Dead Name, an American indie documentary released at the end of last year, seeks to give a voice to parents who are skeptical of their children’s trans identities. However, with depressing predictability, video platform Vimeo removed Dead Name in January, just 34 days after it was first published on the site. Vimeo apparently does not trust audiences to make up their own minds on this issue. [Trailer below]

Undeterred, the team behind Dead Name hastily ‘re-platformed’ the film within four hours, on deadnamedocumentary.com. The film’s director, Taylor Reece, told me that the attempt to suppress the film had in fact sparked a surge in interest, driving sales ‘through the roof’.

Dead Name is a raw, intimate portrait of three parents whose children were labelled ‘trans’. A ‘dead name’ refers to the birth name that is discarded when a person begins to identify as nonbinary or as the opposite sex.

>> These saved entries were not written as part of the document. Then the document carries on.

(** A quota without an identifier gets one in the edited settings. *)
Definition load_quota (orig : UCIContainer) (st : UCIContainer * list (list datum)) (s : jstr) : exn (UCIContainer * list (list datum)) :=
  let '(uci, rows) := st in
  let ip := toUpperCase (gets orig pkg s (js "ip")) in
  let id := gets orig pkg s (js "id") in
  let! new_id := (if id =s [] then getIdFromIp uci ip else Ret id) in
  let uci := if id =s [] then set1 uci s "id" new_id else uci in
  let enabled := negb (gets orig pkg s (js "enabled") =s js "0") in
  Ret (uci, rows ++ [quota_row ip (getTimeParametersFromUci strings uci s true) (getLimitStrFromUci strings uci s) new_id enabled]).

Definition quota_columns : list datum :=
  [DStr (quotasStr "IPs"); DStr (quotasStr "Active"); span (textListToSpanElement [quotasStr "Limits"; quotasStr "Totals"] false);
   DStr (UI "Enabled"); DStr []].

Definition resetData (q : quotas_state) : exn quotas_state :=
  let orig := qt_orig q in
  let up := map (class_of_mark orig) (List.filter is_upload qosMarkList) in
  let down := map (class_of_mark orig) (List.filter (fun m => negb (is_upload m)) qosMarkList) in
  let! quotaSections := getAllSectionsOfType orig pkg (js "quota") in
  let! r := exn_fold (load_quota orig) quotaSections (q_uci (qt_page q), []) in
  let t := createTable (UI "Remove") quota_columns (snd r) (js "quota_table") true false in
  let p := mkQuotaPage (q_doc (qt_page q)) (q_ip_table (qt_page q)) (q_ip6_table (qt_page q)) (fst r) ∅ in
  let! q := setDocumentFromUci (mkQuotas p (Some t) orig up down (qt_multiple q)) new [] in
  let! d := setVisibility (q_doc (qt_page q)) in
  Ret (with_page q (page_doc (qt_page q) d)).
(* ===== verification/QuotaUse.v ===== *)
(** * The table of quotas follows the settings

    Whatever quotas the user adds, edits, switches and removes, the rows of the table
    stand for the quotas of the edited settings, one row for each, and no two quotas
    have the same identifier, under which the router keeps their counters. *)
From S2P Require Import Prelude JsNum JsString JsRegex Uci UciFacts UciScript Sections Ip4 Validate Ip6 Overlap Table TableFacts TableEdit Dom Modal Ports AddrTable Quotas QuotaFacts QuotaPage.
Import Uci Table TableEdit Dom Modal Ports Quotas QuotaPage.
Open Scope Z_scope.

Lemma word_firewall : word pkg.
Proof. by_eval. Qed.
Lemma name_firewall : name pkg.
Proof. apply word_name, word_firewall. Qed.
Create HintDb quota.
#[local] Hint Resolve word_firewall name_firewall word_name : quota.

Definition quota_type : jstr := js "quota".
Definition id_option : jstr := js "id".
Lemma name_id : name id_option.
Proof. by_eval. Qed.

(** ** Settings with quotas *)
Definition is_quota (u : UCIContainer) (s : jstr) : Prop := gets u pkg s [] = quota_type.
Definition quota_id (u : UCIContainer) (s : jstr) : jstr := gets u pkg s id_option.

Record quotas_ok (u : UCIContainer) : Prop := {
  qo_wf : wf u;
  qo_shaped : shaped u;
  qo_own : pkg_unambiguous u pkg;
  qo_nolist : ∀ s, name s → next_key pkg s [] ∉ listOptions u ∧ next_key pkg s id_option ∉ listOptions u;
  qo_words : ∀ s, name s → is_quota u s → word s;
  qo_unique : ∀ s s', name s → name s' → is_quota u s → is_quota u s' → quota_id u s = quota_id u s' → s = s'
}.

(** ** Listing the quotas *)
Lemma quota_listed u ss s : wf u → shaped u → pkg_unambiguous u pkg → getAllSectionsOfType u pkg quota_type = Ret ss → name s →
  s ∈ ss ↔ is_quota u s.
Proof.
  intros Hwf Hsh Ha E Hs. rewrite (query_elem pkg u quota_type _ s word_firewall Hsh Ha Hs E).
  unfold is_quota, value_is, gets, get. rewrite next_key_section, (wf_dom _ Hwf). destruct (values u !! section_key pkg s) as [v|]; simpl.
  - rewrite str_eqb_eq. naive_solver.
  - split; [by intros [[? ?] _]|done].
Qed.
(** ** The file of the providers *)
Definition re_service : re := Eval vm_compute in rx "^[\t ]*service[\t ]+".
Definition re_ervice : re := Eval vm_compute in rx "ervice[\t ]+".
Definition re_required : re := Eval vm_compute in rx "^[\t ]*required_variables[\t ]+".
Definition re_optional : re := Eval vm_compute in rx "^[\t ]*optional_variables[\t ]+".
Definition re_required_names : re := Eval vm_compute in rx "^[\t ]*required_variable_names[\t ]+".
Definition re_optional_names : re := Eval vm_compute in rx "^[\t ]*optional_variable_names[\t ]+".
Definition re_boolean : re := Eval vm_compute in rx "^[\t ]*boolean_variables[\t ]+".
Definition re_script : re := Eval vm_compute in rx "^[\t ]*external_script[\t ]+".
Definition re_ariables : re := Eval vm_compute in rx "ariables[\t ]+(.*)$".
Definition re_ariable_names : re := Eval vm_compute in rx "ariable_names[\t ]+(.*)$".
Definition re_script_part : re := Eval vm_compute in rx "script[\t ]+(.*)$".
Definition re_blanks : re := Eval vm_compute in rx "[\t ]+".
Definition re_comma : re := Eval vm_compute in rx ",".

Definition is_service (line : jstr) : bool := test re_service line.

(** A provider as its service line starts it. *)
Definition start_provider (line : jstr) : provider :=
  mkProvider (default (js "undefined") (split_re re_ervice line !! 1%nat)) None None [] [] [] [].
(* ===== verification/DdnsUse.v ===== *)
(** * Dynamic DNS services stay apart

    The page refuses a second service with the domain and the address family of one
    that it has.  This file follows everything a user can do on the page (opening and
    closing the windows, choosing a provider, typing, ticking, adding, editing,
    switching and removing services) and shows that the check is enough: no two
    services of the edited settings update the same domain with the same family, and
    the table has one row for each service, which shows its domain. *)
From S2P Require Import Prelude JsNum JsString JsRegex Uci UciFacts UciScript Sections Validate Table TableFacts TableEdit Dom FormFacts Modal Ports Ddns.
Import Uci Validate Table TableEdit Dom Modal Ports Ddns.
Open Scope Z_scope.

Lemma word_ddns : word pkg.
Proof. by_eval. Qed.
Lemma name_ddns : name pkg.
Proof. apply word_name, word_ddns. Qed.
Create HintDb ddns.
#[local] Hint Resolve word_ddns name_ddns word_name : ddns.

(** ** The settings *)
Definition service (u : UCIContainer) (s : jstr) : Prop := gets u pkg s [] = js "service".
Definition provider_of (u : UCIContainer) (s : jstr) : jstr := gets u pkg s (js "service_provider").

Record services_ok (u : UCIContainer) : Prop := {
  so_wf : wf u;
  so_shaped : shaped u;
  so_own : pkg_unambiguous u pkg;
  so_words : ∀ s, name s → service u s → word s;
  so_family : ∀ s, name s → service u s → ipv6_of u s = form_ipv6 (provider_of u s);
  so_apart : ∀ s s', name s → name s' → service u s → service u s' →
    domain_of u s = domain_of u s' → ipv6_of u s = ipv6_of u s' → s = s'
}.

(** The options that say which domain a service updates. *)
Definition watched : list jstr := map js [""; "domain"; "test_domain"; "service_provider"; "ipv6"]%string.

Lemma watched_name o : o ∈ watched → o = [] ∨ name o.
Proof. intros H. unfold watched in H. cbn [map] in H. repeat (apply elem_of_cons in H as [->|H]; [first [by left|right; by_eval]|]). set_solver. Qed.

(** Two settings that agree on a section. *)
Definition same_service (u u' : UCIContainer) (s : jstr) : Prop := ∀ o, o ∈ watched → get u' pkg s o = get u pkg s o.

Lemma same_service_spec u u' s : same_service u u' s →
  (service u' s ↔ service u s) ∧ domain_of u' s = domain_of u s ∧ ipv6_of u' s = ipv6_of u s ∧ provider_of u' s = provider_of u s.
Proof.
  intros H. assert (Hg : ∀ o, o ∈ watched → gets u' pkg s o = gets u pkg s o) by (intros o Ho; unfold gets; by rewrite H).
  unfold service, domain_of, ipv6_of, provider_of.
  rewrite (Hg []), (Hg (js "domain")), (Hg (js "test_domain")), (Hg (js "service_provider")), (Hg (js "ipv6")) by by_eval. done.
Qed.

(** A service written to a section. *)
Record stored_service (sec dom fam : jstr) (u u' : UCIContainer) : Prop := {
  ss_wf : wf u';
  ss_shaped : shaped u';
  ss_own : pkg_unambiguous u' pkg;
  ss_word : word sec;
  ss_frame : ∀ s, name s → s ≠ sec → same_service u u' s;
  ss_service : service u' sec;
  ss_domain : domain_of u' sec = dom;
  ss_family : ipv6_of u' sec = fam;
  ss_provider : fam = form_ipv6 (provider_of u' sec)
}.

Lemma stored_service_ok sec dom fam u u' : services_ok u → stored_service sec dom fam u u' →
  (∀ s, name s → s ≠ sec → service u s → domain_of u s = dom → ipv6_of u s = fam → False) → services_ok u'.
Proof.
  intros Hok Hst Hfresh. assert (Hs : ∀ s, name s → s ≠ sec → (service u' s ↔ service u s) ∧ domain_of u' s = domain_of u s ∧ ipv6_of u' s = ipv6_of u s ∧ provider_of u' s = provider_of u s).
  { intros s Hn Hne. by apply same_service_spec, Hst. }
  split; [apply Hst..| | |].
  - intros s Hn Hsv. destruct (decide (s = sec)) as [->|Hne]; [apply Hst|]. apply (so_words _ Hok); [done|]. by apply Hs.
  - intros s Hn Hsv. destruct (decide (s = sec)) as [->|Hne]; [rewrite (ss_family _ _ _ _ _ Hst); apply Hst|].
    destruct (Hs s Hn Hne) as (H1 & _ & -> & ->). apply (so_family _ Hok); [done|]. by apply H1.
  - assert (Hno : ∀ s, name s → s ≠ sec → service u' s → domain_of u' s = dom → ipv6_of u' s = fam → False).
    { intros s Hn Hne Hsv Hd Hf. destruct (Hs s Hn Hne) as (H1 & H2 & H3 & _). rewrite H2 in Hd. rewrite H3 in Hf. apply (Hfresh s); [done..| |done|done]. by apply H1. }
    intros s s' Hn Hn' Hsv Hsv' Hd Hf. pose proof (ss_domain _ _ _ _ _ Hst) as Ed. pose proof (ss_family _ _ _ _ _ Hst) as Ef.
    destruct (decide (s = sec)) as [->|Hne], (decide (s' = sec)) as [->|Hne']; [done| | |].
    + destruct (Hno s'); congruence.
    + destruct (Hno s); congruence.
    + destruct (Hs s Hn Hne) as (H1 & H2 & H3 & _), (Hs s' Hn' Hne') as (H1' & H2' & H3' & _).
      apply (so_apart _ Hok); [done|done|by apply H1|by apply H1'|congruence..].
Qed.

(** The other options of a service. *)
Lemma changes_ok sec os u u' : services_ok u → name sec → changes pkg sec os u u' → Forall (λ o, o ∉ os) watched → services_ok u' ∧ ∀ s, name s → same_service u u' s.
Proof.
  intros Hok Hsec Hch Hos. rewrite Forall_forall in Hos. assert (Hs : ∀ s, name s → same_service u u' s).
  { intros s Hn o Ho. apply (ch_frame _ _ _ _ _ Hch); [done|by apply watched_name|right; by apply Hos]. }
  split; [|done]. assert (Hc : ∀ s, name s → (service u' s ↔ service u s) ∧ domain_of u' s = domain_of u s ∧ ipv6_of u' s = ipv6_of u s ∧ provider_of u' s = provider_of u s).
  { intros s Hn. by apply same_service_spec, Hs. }
  split; [apply Hch..| | |].
  - intros s Hn Hsv. apply (so_words _ Hok); [done|]. by apply Hc.
  - intros s Hn Hsv. destruct (Hc s Hn) as (H1 & _ & -> & ->). apply (so_family _ Hok); [done|]. by apply H1.
  - intros s s' Hn Hn' Hsv Hsv' Hd Hf. destruct (Hc s Hn) as (H1 & H2 & H3 & _), (Hc s' Hn') as (H1' & H2' & H3' & _).
    apply (so_apart _ Hok); [done|done|by apply H1|by apply H1'|congruence..].
Qed.

Lemma without_services_ok u s : services_ok u → word s → services_ok (without_section u pkg s) ∧
  ∀ x, name x → (service (without_section u pkg s) x ↔ x ≠ s ∧ service u x) ∧ (x ≠ s → same_service u (without_section u pkg s) x).
Proof.
  intros Hok Hw. pose proof (word_name _ Hw) as Hn.
  assert (Hsame : ∀ x, name x → x ≠ s → same_service u (without_section u pkg s) x).
  { intros x Hx Hne o Ho. rewrite without_get by (auto using watched_name with ddns). by rewrite decide_False. }
  assert (Hsv : ∀ x, name x → service (without_section u pkg s) x ↔ x ≠ s ∧ service u x).
  { intros x Hx. unfold service, gets. rewrite without_get by auto with ddns. destruct (decide (x = s)); naive_solver. }
  split; [|auto]. split.
  - apply without_section_wf, Hok.
  - apply without_section_shaped, Hok.
  - apply without_unambiguous; [apply name_ddns|apply Hok].
  - intros x Hx Hq. apply Hsv in Hq as [_ Hq]; [|done]. by apply (so_words _ Hok).
  - intros x Hx [Hne Hq]%Hsv; [|done]. destruct (same_service_spec _ _ _ (Hsame x Hx Hne)) as (_ & _ & -> & ->). by apply (so_family _ Hok).
  - intros x y Hx Hy [Nx Qx]%Hsv [Ny Qy]%Hsv; [|done..]. destruct (same_service_spec _ _ _ (Hsame x Hx Nx)) as (_ & -> & -> & _), (same_service_spec _ _ _ (Hsame y Hy Ny)) as (_ & -> & -> & _).
    by apply (so_apart _ Hok).
Qed.

(** ** Writing the options of a section *)
Section options.
Context (sec : jstr) (f : UCIContainer → jstr → exn UCIContainer) (g : jstr → option jstr).
Hypothesis (Hsec : name sec).
Hypothesis (Hf : ∀ u v u', f u v = Ret u' → u' = match g v with Some s => set u pkg sec v (UStr s) false | None => u end).

Lemma fold_options vs u u' : Forall name vs → wf u → shaped u → pkg_unambiguous u pkg → (∀ v, v ∈ vs → next_key pkg sec v ∉ listOptions u) →
  exn_fold f vs u = Ret u' →
  changes pkg sec vs u u' ∧ ∀ v, v ∈ vs → get u' pkg sec v = match g v with Some s => UStr s | None => get u pkg sec v end.
Proof using Hsec Hf.
  intros Hn. revert u. induction Hn as [|v vs Hv Hn IH]; intros u Hwf Hsh Hown Hl H; simpl in H.
  { injection H as <-. split; [by apply changes_refl|set_solver]. }
  binds H. apply Hf in E. subst a. set (u1 := match g v with Some s => _ | None => u end) in *.
  assert (H1 : changes pkg sec [v] u u1).
  { unfold u1. destruct (g v); [|by apply changes_refl]. apply changes_set; auto with ddns; [by left|]. by apply changes_refl. }
  destruct (IH u1) as [H2 Hg]; [apply H1..| |done|].
  { intros x Hx Hin. apply (Hl x); [by right|]. by apply (ch_lists _ _ _ _ _ H1). }
  split.
  - eapply changes_trans; [eapply changes_weaken; [|exact H1]|eapply changes_weaken; [|exact H2]]; set_solver.
  - assert (Hx : ∀ x, name x → get u1 pkg sec x = if decide (x = v) then match g v with Some s => UStr s | None => get u pkg sec v end else get u pkg sec x).
    { intros x Hx. destruct (decide (x = v)) as [->|Hne].
      - unfold u1. destruct (g v); [|done]. apply set_get_same. apply Hl. by left.
      - apply (ch_frame _ _ _ _ _ H1); [done|by right|right; set_solver]. }
    intros x Hin. rewrite Forall_forall in Hn. destruct (decide (x ∈ vs)) as [Hin'|Hin'].
    + rewrite Hg by done. destruct (g x) eqn:Eg; [done|]. rewrite Hx by auto. destruct (decide (x = v)) as [->|]; [by rewrite Eg|done].
    + assert (x = v) as -> by set_solver. rewrite (ch_frame _ _ _ _ _ H2); [|done|by right|by right]. rewrite Hx by done. by rewrite decide_True.
Qed.
End options.

(** The text that is stored for a variable. *)
Definition required_value (p : provider) (d : document) (v : jstr) : option jstr :=
  e ← Dom.elements d !! v;
  let s := if is_boolean p v then if e_checked e then js "1" else js "0" else value e in
  if s =s [] then None else Some s.
Definition optional_value (p : provider) (d : document) (v : jstr) : option jstr :=
  e ← Dom.elements d !! v;
  if is_boolean p v then Some (if e_checked e then js "1" else js "0")
  else check ← Dom.elements d !! (v ++ js "_enabled"); if e_checked check then Some (value e) else None.

Lemma el_Ret d id e : el d id = Ret e ↔ Dom.elements d !! id = Some e.
Proof. unfold el, getElementById. destruct (Dom.elements d !! id); simpl; naive_solver. Qed.

Lemma store_required_value p sec d u v u' : store_required p sec d u v = Ret u' →
  u' = match required_value p d v with Some s => set u pkg sec v (UStr s) false | None => u end.
Proof.
  unfold store_required, required_value. intros H. binds H. apply el_Ret in E. rewrite E. simpl. injection H as <-. by destruct (_ =s []).
Qed.

Lemma store_optional_value p sec d u v u' : store_optional p sec d u v = Ret u' →
  u' = match optional_value p d v with Some s => set u pkg sec v (UStr s) false | None => u end.
Proof.
  unfold store_optional, optional_value. intros H. binds H. apply el_Ret in E. rewrite E. simpl. destruct (is_boolean p v).
  - by injection H as <-.
  - binds H. apply el_Ret in E0. rewrite E0. simpl. injection H as <-. by destruct (e_checked a0).
Qed.

(** ** Providers *)

(** The elements of the page outside the container, and the options the page sets
    for every service. *)
Definition static_ids : list jstr :=
  map js ["ddns_provider"; "ddns_provider_text"; "ddns_no_script"; "ddns_check"; "ddns_force"; "ip_from"]%string.
Definition own_options : list jstr :=
  map js ["enabled"; "service_provider"; "ipv6"; "ip_source"; "ip_interface"; "force_interval"; "force_unit"; "check_interval"; "check_unit"]%string.

(** The identifiers of the fields of a provider: labels and boxes, then inputs. *)
Definition extra_ids (p : provider) : list jstr :=
  map (.++ js "_label") (variables p ++ pr_optional_variables p)
  ++ map (.++ js "_enabled") (List.filter (fun v => negb (is_boolean p v)) (pr_optional_variables p)).
Definition input_ids (p : provider) : list jstr := variables p ++ pr_optional_variables p.
(* ===== verification/RoutingUse.v ===== *)
(** * The table of static routes in use

    Adding, editing and removing rows keeps every row in the form in which the
    page shows saved routes. *)
From S2P Require Import Prelude JsNum JsString JsRegex Uci Ip4 Validate Ip4Facts ValidateFacts Ip6 Table TableFacts TableEdit Dom FormFacts Modal Routing RoutingFacts.
Import Validate Ip4 Table TableEdit Dom Modal Routing.
Open Scope Z_scope.

Section texts.

(** The destination that is written in a row. *)
Lemma dest_in_row d : 
  (if dest_text (parseDest d) =s js "0.0.0.0/0.0.0.0" then js "default" else dest_text (parseDest d)) = shown_dest d.
Proof.
  unfold shown_dest. cbv zeta. destruct (dest_text (parseDest d) =s js "0.0.0.0") eqn:E; [|done].
  exfalso. apply str_eqb_eq in E. unfold parseDest in E. destruct (any_route d) eqn:Ha; [done|].
  destruct (test re_slash d) eqn:Es.
  - revert E. set (m := nth_str (split_re re_slash d) 1). cbv zeta. set (m' := if negb (test re_dot m) then _ else m).
    assert (Hm : join (js ".") (split_re re_dot m') ≠ []).
    { change re_dot with (RSet false [(46, 46)]) at 1. rewrite split_re_chr. change (js ".") with [46]. rewrite join_split_char.
      unfold m'. destruct (test re_dot m) eqn:Ed; cbn [negb].
      - intros ->. revert Ed. change re_dot with (RSet false [(46, 46)]). rewrite test_chr. set_solver.
      - cbn [mask_parts]. destruct (mask_part (parseInt m)) as [v1 b1]. cbn [mask_parts]. destruct (mask_part b1) as [v2 b2]. simpl.
        by destruct (str_of_Z v1). }
    rewrite dest_text_slash by done. intros E.
    assert (Hin : 47 ∈ js "0.0.0.0") by (rewrite <- E; set_solver). revert Hin. by apply (bool_decide_eq_false_1 (47 ∈ js "0.0.0.0")).
  - unfold dest_text in E. simpl in E. subst. done.
Qed.
Definition forward_opts (name src_dport : jstr) (dest : list (jstr * jstr)) (proto : jstr) : list (jstr * jstr) :=
  [(js "name", name); (js "src", js "wan"); (js "dest", js "lan"); (js "family", js "ipv4"); (js "proto", proto);
   (js "src_dport", src_dport)] ++ dest.
Definition open_opts (name dest_ip dest_port proto : jstr) : list (jstr * jstr) :=
  [(js "name", name); (js "src", js "wan"); (js "dest", js "lan"); (js "family", js "ipv6"); (js "target", js "ACCEPT");
   (js "proto", proto); (js "dest_ip", dest_ip); (js "dest_port", dest_port)].

Definition save_single (st : save_state) (rowData : list datum) : exn save_state :=
  let! enabled := datum_checked rowData 5 in
  let! proto := datum_str rowData 1 in
  let! name := datum_str rowData 0 in
  let! fp := datum_str rowData 2 in
  let! ip := datum_str rowData 3 in
  let! dp := datum_str rowData 4 in
  Ret (fold_left (save_rule (js "redirect_") (js "redirect") enabled
    (forward_opts name fp [(js "dest_ip", ip); (js "dest_port", dp)])) (protos_of proto) st).

Definition save_range (st : save_state) (rowData : list datum) : exn save_state :=
  let! enabled := datum_checked rowData 5 in
  let! proto := datum_str rowData 1 in
  let! name := datum_str rowData 0 in
  let! sp := datum_str rowData 2 in
  let! ep := datum_str rowData 3 in
  let! ip := datum_str rowData 4 in
  let ports := sp ++ js "-" ++ ep in
  Ret (fold_left (save_rule (js "redirect_") (js "redirect") enabled
    (forward_opts name ports [(js "dest_port", ports); (js "dest_ip", ip)])) (protos_of proto) st).

Definition save_open (st : save_state) (rowData : list datum) : exn save_state :=
  let! enabled := datum_checked rowData 4 in
  let! proto := datum_str rowData 1 in
  let! name := datum_str rowData 0 in
  let! ip := datum_str rowData 2 in
  let! dp := datum_str rowData 3 in
  Ret (fold_left (save_rule (js "portopen_rule_") (js "rule") enabled (open_opts name ip dp)) (protos_of proto) st).

Definition save_open_range (st : save_state) (rowData : list datum) : exn save_state :=
  let! enabled := datum_checked rowData 5 in
  let! proto := datum_str rowData 1 in
  let! name := datum_str rowData 0 in
  let! sp := datum_str rowData 2 in
  let! ep := datum_str rowData 3 in
  let! ip := datum_str rowData 4 in
  Ret (fold_left (save_rule (js "portopen_rule_") (js "rule") enabled (open_opts name ip (sp ++ js "-" ++ ep))) (protos_of proto) st).

Definition save_table (save : save_state → list datum → exn save_state) (t : option table) (st : save_state) : exn save_state :=
  let! t := exn_of_option TypeError t in
  let! data := getTableDataArray t true false in
  exn_fold save data st.

(** The loop that removes the old sections; of the rules, only those of this page. *)
Definition own_section (sectionType section : jstr) : bool :=
  negb ((sectionType =s js "rule") || (sectionType =s js "rule_disabled")) || test re_portopen section.

Definition redirectSectionTypes : list jstr := [js "redirect"; js "redirect_disabled"; js "dmz"; js "rule"; js "rule_disabled"].

Definition remove_sections (u : UCIContainer) : exn (UCIContainer * list jstr) :=
  exn_fold (fun st sectionType =>
    let! sections := getAllSectionsOfType (fst st) (js "firewall") sectionType in
    pop_list (js "firewall") (List.filter (own_section sectionType) (rev sections)) st) redirectSectionTypes (u, []).

Definition save_dmz (d : document) (st : save_state) : exn save_state :=
  let! enabled := el d (js "dmz_enabled") in
  if e_checked enabled then
    let! ip := el d (js "dmz_ip") in
    Ret (mkSave (write_section (js "firewall") (sv_uci st) (js "dmz") (js "dmz") [(js "from", js "wan"); (js "to_ip", value ip)])
           (sv_commands st ++ [js "uci firewall.dmz=dmz"]) (sv_enabled st) (sv_disabled st))
  else Ret st.

(** The container and the commands that start or stop the service. *)
Definition save_upnp (d : document) (uci : UCIContainer) (haveUpnpd : bool) : exn (UCIContainer * list jstr) :=
  if haveUpnpd then
    let! enabled := el d (js "upnp_enabled") in
    let put_ u opt v := set u (js "upnpd") (js "config") opt (UStr v) false in
    let flags u v := put_ (put_ (put_ u (js "enabled") v) (js "enable_upnp") v) (js "enable_natpmp") v in
    if e_checked enabled then
      let! up := el d (js "upnp_up") in
      let! down := el d (js "upnp_down") in
      Ret (put_ (put_ (flags uci (js "1")) (js "upload") (value up)) (js "download") (value down), [js "/etc/init.d/miniupnpd enable"])
    else Ret (flags uci (js "0"), [js "/etc/init.d/miniupnpd disable"])
  else Ret (uci, []).

Definition restartFirewallCommand : jstr := newline ++ js "sh /usr/lib/gargoyle/restart_firewall.sh ;" ++ newline.

(** The page after an error, or the page, the new configuration and the commands. *)
Inductive save_outcome :=
| SaveErrors (p : forward_page)
| SaveSent (p : forward_page) (uci : UCIContainer) (commands : jstr).

Definition with_index (st : save_state) (u : UCIContainer) (commands : list jstr) : save_state := mkSave u (sv_commands st ++ commands) 0 0.

Definition saveChanges (haveUpnpd : bool) (p : forward_page) : exn save_outcome :=
  let! r := proofreadAll (fw_doc p) in
  let d := snd r in
  if negb (length (fst r) =? 0)%nat then
    Ret (SaveErrors (with_doc p (alert d (join newline (fst r) ++ newline ++ newline ++ UI (js "ErrChanges")))))
  else
    let! old := remove_sections (fw_uci p) in
    let uciOriginal := fst old in
    let! uci := clone uciOriginal in
    let! st := save_table save_single (fw_single p) (mkSave uci (snd old) 0 0) in
    let! st := save_table save_range (fw_range p) st in
    let! st := save_dmz d st in
    let! upnp := save_upnp d (sv_uci st) haveUpnpd in
    let! st := save_table save_open (fw_open p) (with_index st (fst upnp) [js "uci commit"]) in
    let! st := save_table save_open_range (fw_open_range p) st in
    let uci := sv_uci st in
    Ret (SaveSent (mkForward d uciOriginal (fw_single p) (fw_range p) (fw_open p) (fw_open_range p) (fw_upnp p) (fw_ref p)) uci
      (join newline (sv_commands st) ++ newline ++ getScriptCommands uci uciOriginal ++ newline ++ join newline (snd upnp) ++ newline
       ++ restartFirewallCommand)).

End ui.
End PortForward.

Those profiled in Dead Name are not campaigners. They are relatable people struggling to make sense of a nonsensical ideology. In Reece’s words, ‘they’re simply parents who’ve dared to raise questions, who have struggled with being marginalized and being silenced’.

The first to speak is Amy, a mother whose teen daughter began identifying as a boy at 15, following a break-up with her boyfriend. She went from being a youngster interested in performing arts to becoming introverted, increasingly distressed and ‘cloistering herself in her room’. What Amy describes of her child’s behavior sounds like normal adolescent angst. Yet, after a single remote consultation with a clinic, she was prescribed testosterone. This mother will never again hear her daughter’s voice as it was before it was altered by hormones. She has not seen her daughter for years.

Then Helen tells her story. Helen is a lesbian whose ex-wife decided to socially transition their child, Jonas, when he was just four years old. The first Helen knew of this was when a letter from Jonas’ preschool informed her that ‘one of our students is now trans, and we would love for you all to celebrate and support her’. Jonas’ name was changed to Rosa on the register. Helen had to fight a legal battle for two years to prevent her son from being socially and medically transitioned, eventually winning custody. Initially, she struggled to find an attorney who would even take on the case.

Last is Bill. Bill’s son, Sean, began to identify as trans shortly after he enrolled at college. Just months later, he was dead. As a child, Sean suffered the loss of his mother from illness and his brother from a heroin overdose. He was diagnosed with cancer both as a toddler and then as an older teenager. Bill believes that Sean had been buying hormones online and that these interacted with his cancer medication, hastening his death. His request for a proper autopsy was refused.